Material provided>
>>>
Lemma expand_spec node explored frontier :
  ∃ kids,
    expand neighbors child node explored frontier = frontier ++ kids
    ∧ (∀ k, k ∈ kids →
         ∃ a, (a, state k) ∈ neighbors (state node)
              ∧ k = child node a (state k))
    ∧ (∀ k, k ∈ kids → (state k ∉ explored) ∧ (state k ∉ (state <$> frontier)))
    ∧ NoDup (state <$> kids)
    ∧ (∀ a t, (a, t) ∈ neighbors (state node) →
         t ∈ explored ∨ t ∈ (state <$> (frontier ++ kids))).
Proof. apply expand_fold. Qed.

(** *** One round of the [while] loop keeps the invariant *)

Lemma inv_start start :
  state start = source → parent start = None →
  inv (add new_frontier start) ∅.
Proof.
  intros Hs Hp. destruct start as [s [p|] a g f]; simpl in *; [done|]. subst s.
  split; simpl.
  - apply NoDup_singleton.
  - intros n _. apply not_elem_of_empty.
  - intros n Hn%list_elem_of_singleton. subst n. constructor.
  - intros s Hin. by apply not_elem_of_empty in Hin.
  - intros s a' t Hin. by apply not_elem_of_empty in Hin.
  - right. left.
  - apply not_elem_of_empty.
Qed.

Lemma inv_step frontier explored node frontier' :
  inv frontier explored →
  taken_out frontier node frontier' →
  state node ≠ target →
  inv (expand neighbors child node (explored ∪ {[state node]}) frontier')
      (explored ∪ {[state node]}).
Proof.
  intros [Hnd Hfresh Hwf Hreach Hclosed Hsrc Htgt] Hout Hne.
  destruct (taken_out_NoDup _ _ _ Hout Hnd) as [Hnode Hnd'].
  assert (node ∈ frontier) as Hin by (apply (taken_out_elem _ _ _ _ Hout); by left).
  destruct (expand_spec node (explored ∪ {[state node]}) frontier')
    as (kids & -> & Hkids & Hnew & Hndk & Hcov).
  split.
  - rewrite fmap_app. apply NoDup_app. split_and!; [done| |done].
    intros s Hs [k [-> Hk]]%list_elem_of_fmap.
    by destruct (Hnew k Hk) as [_ Hk2].
  - intros n [Hn|Hn]%elem_of_app.
    + rewrite elem_of_union, elem_of_singleton. intros [Hex|Heq].
      * apply (Hfresh n); [|done]. apply (taken_out_elem _ _ _ _ Hout). by right.
      * apply Hnode. rewrite <- Heq. by apply list_elem_of_fmap_2.
    + by destruct (Hnew n Hn) as [Hk1 _].
  - intros n [Hn|Hn]%elem_of_app.
    + apply Hwf. apply (taken_out_elem _ _ _ _ Hout). by right.
    + destruct (Hkids n Hn) as (a & Ha & ->).
      apply child_wf; [by apply Hwf|done].
  - intros s [Hs|Hs%elem_of_singleton]%elem_of_union; [by apply Hreach|].
    subst s. exists (depth node). by apply wf_node_walk, Hwf.
  - intros s a t [Hs|Hs%elem_of_singleton]%elem_of_union Ha; [|subst s].
    + destruct (Hclosed s a t Hs Ha) as [Ht|Ht].
      * left. apply elem_of_union. by left.
      * apply (taken_out_state _ _ _ _ Hout) in Ht as [->|Ht].
        -- left. apply elem_of_union. right. by apply elem_of_singleton.
        -- right. rewrite fmap_app, elem_of_app. by left.
    + by apply (Hcov a).
  - destruct Hsrc as [Hs|Hs].
    + left. apply elem_of_union. by left.
    + apply (taken_out_state _ _ _ _ Hout) in Hs as [->|Hs].
      * left. apply elem_of_union. right. by apply elem_of_singleton.
      * right. rewrite fmap_app, elem_of_app. by left.
  - rewrite elem_of_union, elem_of_singleton. intros [Hex|Heq]; [done|].
    by apply Hne.
Qed.

(** With an empty frontier the explored set is the set of reachable
    states. *)
Lemma inv_exhausted explored s :
  inv [] explored → (s ∈ explored ↔ reachable source s).
Proof.
  intros [_ _ _ Hreach Hclosed Hsrc _]. split; [apply Hreach|].
  assert (∀ k a b, walk k a b → a ∈ explored → b ∈ explored) as Hall.
  { intros k a b Hw. induction Hw as [a|k a m t Hw IH [e He]]; [done|].
    intros Ha. destruct (Hclosed m e t (IH Ha) He) as [Ht|Ht]; [done|].
    by apply elem_of_nil in Ht. }
  intros [k Hw]. apply (Hall k source s Hw).
  destruct Hsrc as [Hs|Hs]; [done|]. by apply elem_of_nil in Hs.
Qed.

(** *** The loop returns *)

Section Loop.

Variable c : FrontierClass.
(** * A model of [scripts/generate_essentials_catalog.py]

    The script reads a tab-separated product dump, keeps the rows tagged for
    the United States, normalises every row into a catalogue item, ranks the
    items by scan count and writes the first [limit] of them as one JSON
    document.

    Conventions of the model.
    - A Python [str] is a Rocq [string], one [ascii] per code point; the
      model covers the code points 0..255 (Latin-1), on which [isspace] and
      [lower] below agree with CPython.
    - A Python [float] is an IEEE-754 binary64 value, [spec_float] with
      precision 53 and maximal exponent 1024.
    - A Python [int] is a [Z].
    - An exception is a value [Raise e] of the [result] type; code that
      cannot raise is a plain function.
    - A CSV row, [Dict[str, str]], is a [gmap string string]: every
      value is a string, as the annotation of [process_product] says.  The
      [None] that [csv.DictReader] stores for the fields a short line lacks
      is outside the model, and so is the [AttributeError] it leads to.
    - Opening, decoding and splitting the input file, the progress lines
      and the text that [json.dump] writes are outside the model: [main]
      takes the rows and returns the catalogue. *)

From Stdlib Require Import ZArith NArith List String Ascii Bool Lia.
From Stdlib Require Import Sorting.Sorted.
From Stdlib Require Import Floats.SpecFloat.
From stdpp Require Import gmap strings.

Import ListNotations.
Local Open Scope string_scope.
Local Open Scope Z_scope.

(** ** Exceptions *)

Inductive exn : Type :=
| ValueError
| IndexError.

Inductive result (A : Type) : Type :=
| Ok (a : A)
| Raise (e : exn).

Arguments Ok {A} a.
Arguments Raise {A} e.

Definition bind {A B : Type} (r : result A) (k : A -> result B) : result B :=
  match r with
  | Ok a => k a
  | Raise e => Raise e
  end.

Notation "'let!' x ':=' r 'in' k" := (bind r (fun x => k))
  (at level 10, x name, r at level 100, k at level 200).

(** ** Built-in string operations *)

Module PyStr.

Definition code (c : ascii) : N := N_of_ascii c.

(** [str.isspace] on one character. *)
Definition isspace (c : ascii) : bool :=
  let n := code c in
  ((9 <=? n) && (n <=? 13) || (28 <=? n) && (n <=? 32)
   || (n =? 133) || (n =? 160))%N.

(** [str.lower] on one character. *)
Definition lower_char (c : ascii) : ascii :=
  let n := code c in
  if ((65 <=? n) && (n <=? 90)
      || (192 <=? n) && (n <=? 222) && negb (n =? 215))%N
  then ascii_of_N (n + 32) else c.

Fixpoint lower (s : string) : string :=
  match s with
  | EmptyString => EmptyString
  | String c s' => String (lower_char c) (lower s')
  end.

(** Dropping the leading, and the trailing, characters that satisfy
    [sp]. *)
Fixpoint ltrim (sp : ascii -> bool) (s : string) : string :=
  match s with
  | EmptyString => EmptyString
  | String c s' => if sp c then ltrim sp s' else s
  end.

Fixpoint rtrim (sp : ascii -> bool) (s : string) : string :=
  match s with
  | EmptyString => EmptyString
  | String c s' =>
      match rtrim sp s' with
      | EmptyString => if sp c then EmptyString else String c EmptyString
      | r => String c r
      end
  end.

(** [s.strip()] *)
Definition strip (s : string) : string := rtrim isspace (ltrim isspace s).

(** [s.startswith(p)] *)
Fixpoint startswith (p s : string) : bool :=
  match p, s with
  | EmptyString, _ => true
  | String a p', String b s' => Ascii.eqb a b && startswith p' s'
  | String _ _, EmptyString => false
  end.

(** [p in s] *)
Fixpoint contains (p s : string) : bool :=
  startswith p s
  || match s with
     | EmptyString => false
     | String _ s' => contains p s'
     end.

(** [s.split(sep)] for a non-empty [sep]: the first fragment and the
    fragments after it.  [skip] counts the characters of a separator
    that was matched and is still to be passed over. *)
Fixpoint split_from (sep s : string) (skip : nat) : string * list string :=
  match s with
  | EmptyString => (EmptyString, [])
  | String c s' =>
      match skip with
      | S k => split_from sep s' k
      | O =>
          if startswith sep s
          then (EmptyString,
                let (f, r) := split_from sep s' (Nat.pred (String.length sep)) in
                f :: r)
          else let (f, r) := split_from sep s' O in (String c f, r)
      end
  end.

Definition split (sep s : string) : list string :=
  let (f, r) := split_from sep s O in f :: r.

(** [s.split()]: the maximal runs of non-whitespace characters. *)
Fixpoint split_ws (s : string) : list string :=
  match s with
  | EmptyString => []
  | String c s' =>
      if isspace c then split_ws s'
      else match s' with
           | EmptyString => [String c EmptyString]
           | String c' _ =>
               if isspace c' then String c EmptyString :: split_ws s'
               else match split_ws s' with
                    | w :: ws => String c w :: ws
                    | [] => [String c EmptyString]
                    end
           end
  end.

(** [l[0]] *)
Definition first {A : Type} (l : list A) : result A :=
  match l with
  | x :: _ => Ok x
  | [] => Raise IndexError
  end.

End PyStr.

(** ** Built-in numbers: [float(s)], [int(s)] and binary64 arithmetic *)

Module PyNum.
Import PyStr.

Definition prec : Z := 53.
Definition emax : Z := 1024.

(** [0.0] *)
Definition zero : spec_float := S754_zero false.

(** An [int] used where a [float] is expected, rounded to nearest; the
    script does so with 0 and 1000, which are exact. *)
Definition of_int (z : Z) : spec_float := binary_normalize prec emax z 0 false.

(** [x / y] on floats, for a non-zero [y]. *)
Definition div (x y : spec_float) : spec_float := SFdiv prec emax x y.

(** [x == y], [x < y] and [x <= y] on floats. *)
Definition eqb (x y : spec_float) : bool := SFeqb x y.
Definition leb (x y : spec_float) : bool := SFleb x y.

Definition is_digit (c : ascii) : bool :=
  ((48 <=? code c) && (code c <=? 57))%N.

Definition digit_value (c : ascii) : Z := Z.of_N (code c) - 48.

(** The white space that [int] and [float] skip around a number: the
    C locale's, and the two non-ASCII spaces below 256, which CPython
    rewrites to a blank before it parses. *)
Definition num_isspace (c : ascii) : bool :=
  let n := code c in
  ((9 <=? n) && (n <=? 13) || (n =? 32) || (n =? 133) || (n =? 160))%N.

Definition num_strip (s : string) : string :=
  rtrim num_isspace (ltrim num_isspace s).

(** Underscores in numeric literals: one is allowed only between two
    digits.  [prev] is the character before [s]. *)
Fixpoint drop_underscores (prev : ascii) (s : string) : result string :=
  match s with
  | EmptyString =>
      if Ascii.eqb prev "_" then Raise ValueError else Ok EmptyString
  | String c s' =>
      if Ascii.eqb c "_"
      then if is_digit prev then drop_underscores c s' else Raise ValueError
      else if Ascii.eqb prev "_" && negb (is_digit c) then Raise ValueError
      else let! r := drop_underscores c s' in Ok (String c r)
  end.

Definition NUL : ascii := ascii_of_N 0.

(** The longest prefix of digits, and what follows it. *)
Fixpoint span_digits (s : string) : string * string :=
  match s with
  | EmptyString => (EmptyString, EmptyString)
  | String c s' =>
      if is_digit c
      then let (d, r) := span_digits s' in (String c d, r)
      else (EmptyString, s)
  end.

Fixpoint digits_value (acc : Z) (s : string) : Z :=
  match s with
  | EmptyString => acc
  | String c s' => digits_value (10 * acc + digit_value c) s'
  end.

(** An optional sign: [true] for a minus. *)
Definition take_sign (s : string) : bool * string :=
  match s with
  | String c s' =>
      if Ascii.eqb c "-" then (true, s')
      else if Ascii.eqb c "+" then (false, s')
      else (false, s)
  | EmptyString => (false, s)
  end.

(** What a string denotes as a float, before rounding: an infinity, a
    NaN, or [mant * 10 ^ exp10] where [mant] was written with [ndigits]
    digits. *)
Inductive literal : Type :=
| LInf
| LNan
| LDec (mant : Z) (ndigits : nat) (exp10 : Z).

(** The exponent part, which runs to the end of the string: nothing, or
    [e] or [E], an optional sign and at least one digit. *)
Definition parse_exponent (s : string) : result Z :=
  match s with
  | EmptyString => Ok 0
  | String c s' =>
      if Ascii.eqb c "e" || Ascii.eqb c "E"
      then
        let (neg, s'') := take_sign s' in
        let (ds, rest) := span_digits s'' in
        if String.eqb ds "" || negb (String.eqb rest "")
        then Raise ValueError
        else Ok (if neg then - digits_value 0 ds else digits_value 0 ds)
      else Raise ValueError
  end.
<<<
Exercise> Copy all lines above where "which" is present.

Response below>
      model covers the code points 0..255 (Latin-1), on which [isspace] and
    script does so with 0 and 1000, which are exact. *)
    C locale's, and the two non-ASCII spaces below 256, which CPython
(** The exponent part, which runs to the end of the string: nothing, or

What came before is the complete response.